Certa noite, rodeado de confrades, que lhe levaram como tema os trabalhos de desobsessão, Chico, depois de aconselhá-los, falou de suas primeiras experiências neste campo:

— Quando iniciamos nossas sessões de desobsessão não tínhamos muita prática.

Apresentaram-nos, certo dia, em Pedro Leopoldo, três moças obsidiadas, que estavam hospedadas em casa de amigos, para serem tratadas em nosso grupo. Uma delas tinha o estranho hábito de mastigar vidros, o que deixava os abnegados anfitriões assustados e preocupados.

O médium observou a reação dos ouvintes e continuou:

— José, meu irmão, era o doutrinador. Iniciada a primeira série de sessões, as entidades começaram a se manifestar. Dentre elas havia antigos escravos, e um deles, o mais endurecido, manifestando-se através de um de nossos médiuns, fez pungente narrativa sobre os fatos ocorridos no tempo da escravatura, quando eles eram tratados impiedosamente pelas três jovens.

Como sinhás da fazenda, na existência passada, elas usavam a força e o poder através de cruéis capatazes. Uma delas, por motivo fútil, fez enterrar um escravo — o espírito que se manifestava — deixando apenas a cabeça fora da terra.

Em seguida mandou que a besuntassem com mel, a fim de atrair os insetos. Lá permaneceu ele, sozinho, em intermináveis sofrimentos, até encontrar a morte.
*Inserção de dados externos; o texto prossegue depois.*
(** X11.  [setColor] without a name keeps the pen's name.  Called with
    nothing but an opacity it sets that opacity ([None] when left out, which
    drops the pen's opacity); called with a [QColor] it takes the opacity
    from the [QColor] unless one is given, and ignores the colour itself.
    The alpha channel the pen gets is the opacity brought into 0..255.  An
    opacity that is given is one the binding takes, and the [QColor] has
    its alpha channel in 0..255, as every [QColor] of the toolkit has. *)
Theorem setColor_without_a_name_keeps_it
    (self : obj_id) (p : NamedPen) (r : ref) (c : QColor) (al : option Z) (w : world) :
  pens w !! self = Some p ->
  Colors w !! fst (_identifier p) = Some r ->
  alpha_fits al = true ->
  0 <= QtGui.alpha c <= 255 ->
  let name := fst (_identifier p) in
  (exists w', NamedPen.setColor self NamedPen.NameNone al w = Returned tt w' /\
     pens w' !! self
     = Some (mkNamedPen (name, al) (qpen_width p) (qpen_cosmetic p)
               (resolved al (heap w r)))) /\
  (exists w', NamedPen.setColor self (NamedPen.NameQColor c) al w = Returned tt w' /\
     pens w' !! self
     = Some (mkNamedPen (name, Some (default (QtGui.alpha c) al))
               (qpen_width p) (qpen_cosmetic p)
               (QColor_setAlpha (default (QtGui.alpha c) al) (heap w r))) /\
     QtGui.alpha (QColor_setAlpha (default (QtGui.alpha c) al) (heap w r))
     = clamp_alpha (default (QtGui.alpha c) al)).
Proof.
  intros Hp Hr Hal Hc name. split.
  - eexists. rewrite (setColor_unfold _ p) by done. cbv zeta.
    rewrite (_updateQColor_hit _ _ _ _ _ r) by done. split; [done|].
    by apply (renamed_then_colored self p (name, al)).
  - eexists. rewrite (setColor_unfold _ p) by done. cbv zeta.
    assert (alpha_fits (match al with None => Some (QtGui.alpha c) | Some a => Some a end)
            = true) as Hal'.
    { destruct al; [done|]. cbn. unfold c_int. lia. }
    rewrite (_updateQColor_hit _ _ _ _ _ r) by done. split; [done|].
    split; [|reflexivity].
    destruct al as [a|]; cbn [default].
    + by apply (renamed_then_colored self p (name, Some a)).
    + by apply (renamed_then_colored self p (name, Some (QtGui.alpha c))).
Qed.

Lemma setColor_without_a_name_keeps_it_witness :
  let name := "d" in
  (exists w', NamedPen.setColor 1%nat NamedPen.NameNone (Some 300) translucent
              = Returned tt w' /\
     pens w' !! 1%nat
     = Some (mkNamedPen (name, Some 300) 1 true
               (resolved (Some 300) (heap translucent 8%nat)))) /\
  (exists w', NamedPen.setColor 1%nat (NamedPen.NameQColor (mkQColor 9 9 9 77)) (Some 300)
                translucent
              = Returned tt w' /\
     pens w' !! 1%nat
     = Some (mkNamedPen (name, Some (default 77 (Some 300))) 1 true
               (QColor_setAlpha (default 77 (Some 300)) (heap translucent 8%nat))) /\
     QtGui.alpha (QColor_setAlpha (default 77 (Some 300)) (heap translucent 8%nat))
     = clamp_alpha (default 77 (Some 300))).
Proof.
  apply (setColor_without_a_name_keeps_it 1%nat
           (mkNamedPen ("d", Some 50) 1 true (mkQColor 150 150 150 50))
           8%nat (mkQColor 9 9 9 77) (Some 300) translucent); vm_compute; try reflexivity.
  split; discriminate.
Defined.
Nas horas finais, em desespero ele clamava:

— Sinhá! Se existe alma depois desta vida, eu vou me vingar…

Chico então justificou:

— Esta, entre outros dolorosos fatos do passado, era a causa da forte obsessão que acometera aquelas três moças.

E procurando encerrar a narrativa:

— As pacientes permaneceram em tratamento espiritual na nossa cidade alguns meses até que os espíritos fossem esclarecidos, e elas pudessem retornar aos seus lares curadas da obsessão.

O ambiente ficara silencioso e cismarento. O médium, olhando os circunstantes concluiu o relato:

— Findo o tratamento, José me procurou e disse:

— Chico, eu não vou mais ser doutrinador.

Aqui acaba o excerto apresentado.